Merciful love happens when we refuse to put preconditions on our compassion, when we do not judge people and declare them unworthy of our care. God knows how many people many "Christians" today judge as unworthy of mercy because they are non-Christians or atheists, "illegal" refugees or of a different sexual orientation, or they are single mothers, or they are poor, and should take care of themselves because, "damn it, I made it on my own."
Ruth shows us how radically simple God's Mercy is: it's having pizza with a dying gay man, bathing him, loving, respecting, and consoling his grieving partner, burying the ashes of one of society's rejects, a man whose own mother has disowned him. Can we see Jesus doing anything less? Jesus, who would eat with anyone, listen to anyone, heal anyone, even those his own community disowned? Jesus Who died forgiving the ones who murdered Him? Jesus, who said living with him forever depends on our feeding, clothing, and caring for whoever God sends into our life, without questions, preconditions, or complaints?
Mercy is Loving another without having gloves on. Allowing the tender vulnerability of our bodies, minds, hearts, and souls to touch another without fear of the consequences. It's risking everything we are because we believe that we hear God urging us on to be His hands and feet, His tender words. God wants to love others through us; God's desperately searching for people like us who will care for His most vulnerable own, the most forsaken of this world, the ones He weeps over because they are alone.
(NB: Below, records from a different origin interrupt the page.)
(* ===== verification/TimerTest.v ===== *)
(** * The measurements of timer tests

    lib/tst_timer_test.c: a number of samples of how long a call slept is
    sorted and compared with the time it was asked to sleep.  The sampling
    function is that of the test; the plot of the frequencies, which is only
    printed, is left out. *)

From S2P Require Import Prelude.
Open Scope Z_scope.

Definition MAX_SAMPLES : Z := 500.

(** Unsigned arithmetic of 32 bits. *)
Definition u32 (z : Z) : Z := wrapu 32 z.

(** What [timer_setup] found out. *)
Record timer_env := mk_env { monotonic_resolution : Z; timerslack : Z; virt_env : bool }.

(** Division is of numbers that are not negative. *)
Definition compute_threshold (env : timer_env) (requested_us nsamples : Z) : Z :=
  let slack_per_scall := u32 (Z.min 100000 (Z.quot requested_us 1000)) in
  let slack_per_scall := Z.max slack_per_scall (timerslack env) in
  u32 (u32 (u32 (400 + u32 (2 * monotonic_resolution env) + slack_per_scall) * nsamples) + 3000 / nsamples).

Definition compute_discard (nsamples : Z) : Z := if nsamples =? 1 then 0 else Z.max 1 (nsamples / 20).

(** The difference is returned as an int. *)
Definition cmp (a b : Z) : Z := wraps 32 (b - a).

(** [qsort]. *)
Fixpoint insert_by (cmp : Z → Z → Z) (x : Z) (l : list Z) : list Z :=
  match l with
  | [] => [x]
  | y :: l' => if cmp x y <=? 0 then x :: l else y :: insert_by cmp x l'
  end.

Definition qsort (cmp : Z → Z → Z) (l : list Z) : list Z := foldr (insert_by cmp) [] l.

(** What is reported. *)
Inductive report :=
  | SamplingFailed
  | Outliners (n first last : Z)
  | WokenEarly (n first last : Z)
  | Stats (min max median sum discard : Z)
  | VirtSkipped
  | SleptTooLong
  | WithinThresholds.

Definition report_type (r : report) : Z :=
  match r with
  | WokenEarly _ _ _ | SleptTooLong => TFAIL
  | WithinThresholds => TPASS
  | _ => TINFO
  end.

(** The array; the allocation ends with it. *)
Definition at_ (samples : list Z) (i : Z) : cres Z := if i <? 0 then CUB else defined (samples !! Z.to_nat i).

(** [for (i = 0; samples[i] > 10 * usec && i < (int)nsamples; i++)]. *)
Fixpoint outliners (env : timer_env) (fuel : nat) (usec nsamples : Z) (samples : list Z) (i : Z) : cres Z :=
  x ← at_ samples i;
  if negb ((10 * usec <? x) && (i <? nsamples)) then CRet i else
  if x <=? u32 (3 * monotonic_resolution env) then CRet i else
  match fuel with O => CUB | S fuel => outliners env fuel usec nsamples samples (i + 1) end.

(** [for (i = nsamples - 1; samples[i] < usec && i > -1; i--)]. *)
Fixpoint woken_early (fuel : nat) (usec : Z) (samples : list Z) (i : Z) : cres Z :=
  x ← at_ samples i;
  if negb ((x <? usec) && (-1 <? i)) then CRet i else
  match fuel with O => CUB | S fuel => woken_early fuel usec samples (i - 1) end.

(** The calls of [sample], each of which stores one time; [None] is a return
    value that is not zero.  [alloc] is the number of elements of the array. *)
Fixpoint take_samples (sample : nat → option Z) (alloc : nat) (n : nat) (taken : list Z) : cres (option (list Z)) :=
  match n with
  | O => CRet (Some taken)
  | S n =>
      match sample (length taken) with
      | None => CRet None
      | Some x => if (alloc <=? length taken)%nat then CUB else take_samples sample alloc n (taken ++ [x])
      end
  end.

(** [rest] is what the array holds after the samples. *)
Definition do_timer_test (env : timer_env) (sample : nat → option Z) (rest : list Z) (usec nsamples : Z) : cres (list report) :=
  let discard := compute_discard nsamples in
  let keep_samples := u32 (nsamples - discard) in
  let threshold := compute_threshold env usec keep_samples in
  let n := Z.to_nat nsamples in
  taken ← take_samples sample (n + length rest) n [];
  match taken with
  | None => CRet [SamplingFailed]
  | Some taken =>
      let samples := qsort cmp taken ++ rest in
      i ← outliners env n usec nsamples samples 0;
      first ← at_ samples 0;
      last ← at_ samples (nsamples - 1);
      out1 ← (if 0 <? i then l ← at_ samples (i - 1); CRet [Outliners i first l] else CRet []);
      j ← woken_early n usec samples (nsamples - 1);
      out2 ← (if j <? nsamples - 1 then f ← at_ samples (j + 1); CRet [WokenEarly (nsamples - 1 - j) f last] else CRet []);
      median ← at_ samples (nsamples / 2);
      let trunc_mean := foldr Z.add 0 (take (Z.to_nat keep_samples) (drop (Z.to_nat discard) samples)) in
      let out3 := [Stats last first median trunc_mean discard] in
      let out4 := if virt_env env then [VirtSkipped]
                  else if keep_samples * usec + threshold <? trunc_mean then [SleptTooLong] else [] in
      let failed := (j <? nsamples - 1) || (negb (virt_env env) && (keep_samples * usec + threshold <? trunc_mean)) in
      CRet (out1 ++ out2 ++ out3 ++ out4 ++ (if failed then [] else [WithinThresholds]))
  end.

(** ** The tests *)

Definition tcases : list (Z * Z) :=
  [(1000, 500); (2000, 500); (5000, 300); (10000, 100); (25000, 50); (100000, 10); (1000000, 2)].

(** [parse_timer_opts] after the numbers were parsed: the sleep time and the
    number of samples, where -1 and 0 stand for options that are not given,
    and the runtime in seconds. *)
Definition parse_timer_opts (sleep_time sample_cnt : option Z) : cres (option (Z * Z) * Z) :=
  let seconds (us : Z) := Z.quot (us + Z.quot us 10) 1000000 in
  match sleep_time, sample_cnt with
  | None, None => CRet (None, seconds (foldr (λ t a, t.1 * t.2 + a) 0 tcases))
  | _, _ =>
      let sleep_time := default 10000 sleep_time in
      let sample_cnt := default 500 sample_cnt in
      (* an int that overflows *)
      if 2 ^ 31 <=? sleep_time * sample_cnt then CUB
      else CRet (Some (sleep_time, sample_cnt), seconds (sleep_time * sample_cnt))
  end.

(** The elements of the array after the samples. *)
Definition spare (sample_cnt nsamples : Z) : Z := Z.max MAX_SAMPLES sample_cnt - nsamples.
And God never calls us from the sky. God calls us from deep within our own souls so we know that the Call is for us. All we need to do to answer God, to say "Yes" to Mercy, is to take that first step. To discover our own way to love, suffering, and eternity by doing something as simple - and radical - as opening the door to a hospital room that no one else, because of fear, will enter. But we don't have to be afraid. Jesus promises us - as he promised Ruth - "Perfect Love, Perfect Mercy, always casts out your fear."